▶ _DIRECTIONS FOR THIS TASK_: Once you find the line that contains "None f ord (registered st)] ∧" in the entries below, give it again along with every following line, unchanged, through the final one.

--- THE RECORDS Enclosed Below ---

Lemma outcome_app_Throw (rs : list (@Run K R X W)) vs r x :
  outcome rs = Normal vs → completion r = Throw x → outcome (rs ++ [r]) = Throw x.
Proof.
  revert vs. induction rs as [|r' rs IH]; intros vs; simpl.
  - intros _ ->. done.
  - destruct (completion r') as [v|y]; [|done].
    destruct (outcome rs) as [vs'|y] eqn:Ho; simpl; [|done].
    intros _ Hr. by rewrite (IH vs').
Qed.

(** C8. No method fails on its own account.  [on], [once] and [off] return a
    store for every input; on an event the registry has never seen, [on] and
    [once] start its sequence and [off] changes nothing.  [emit] on an event
    without listeners, known or not, returns the empty array and invokes
    nothing; and when [emit] throws, what it throws was thrown by one of the
    event's listeners. *)
Theorem C8_methods_are_total st e a :
  reachable code st →
  (Map_get e st = None → listeners_of e st = []) ∧
  (Map_get e st = None →
   ∀ f ord, listeners_of e (on e f ord st) = [record None f ord (registered st)] ∧
            listeners_of e (once_ e f ord st) = [record (Some true) f ord (registered st)] ∧
            off e f st = st) ∧
  (listeners_of e st = [] →
   (emit code e a st).1 = Normal [] ∧ invoked (emit code e a st).2 = invoked st) ∧
  (∀ x, (emit code e a st).1 = Throw x →
        ∃ lo w, lo ∈ listeners_of e st ∧ completion (code (listener lo) a w) = Throw x).
Proof.
  intros Hwf%reachable_wf.
  assert (Map_get e st = None → listeners_of e st = []) as Hnone.
  { unfold listeners_of. by intros ->. }
  destruct (emit_spec code e a st Hwf) as (Hc & _ & Hi & _).
  split_and!.
  - done.
  - intros Hn f ord. unfold on, once_.
    rewrite !register_listeners_of by done. rewrite !decide_True by done.
    rewrite (Hnone Hn). split_and!; [done..|].
    apply off_no_match. by rewrite (Hnone Hn).
  - intros Hxs. rewrite Hc, Hi, Hxs. simpl. by rewrite app_nil_r.
  - intros x. rewrite Hc.
    destruct (outcome _) as [vs|y] eqn:Ho; simpl; [done|].
    intros [= ->]. apply outcome_Throw in Ho as (r & Hr & Hx).
    apply runs_elem in Hr as (lo & w & ? & ->). eauto.
Qed.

--- End of Enclosed THE RECORDS ---

▶ _YOUR RESPONSE_:
   ∀ f ord, listeners_of e (on e f ord st) = [record None f ord (registered st)] ∧
            listeners_of e (once_ e f ord st) = [record (Some true) f ord (registered st)] ∧
            off e f st = st) ∧
  (listeners_of e st = [] →
   (emit code e a st).1 = Normal [] ∧ invoked (emit code e a st).2 = invoked st) ∧
  (∀ x, (emit code e a st).1 = Throw x →
        ∃ lo w, lo ∈ listeners_of e st ∧ completion (code (listener lo) a w) = Throw x).
Proof.
  intros Hwf%reachable_wf.
  assert (Map_get e st = None → listeners_of e st = []) as Hnone.
  { unfold listeners_of. by intros ->. }
  destruct (emit_spec code e a st Hwf) as (Hc & _ & Hi & _).
  split_and!.
  - done.
  - intros Hn f ord. unfold on, once_.
    rewrite !register_listeners_of by done. rewrite !decide_True by done.
    rewrite (Hnone Hn). split_and!; [done..|].
    apply off_no_match. by rewrite (Hnone Hn).
  - intros Hxs. rewrite Hc, Hi, Hxs. simpl. by rewrite app_nil_r.
  - intros x. rewrite Hc.
    destruct (outcome _) as [vs|y] eqn:Ho; simpl; [done|].
    intros [= ->]. apply outcome_Throw in Ho as (r & Hr & Hx).
    apply runs_elem in Hr as (lo & w & ? & ->). eauto.
Qed.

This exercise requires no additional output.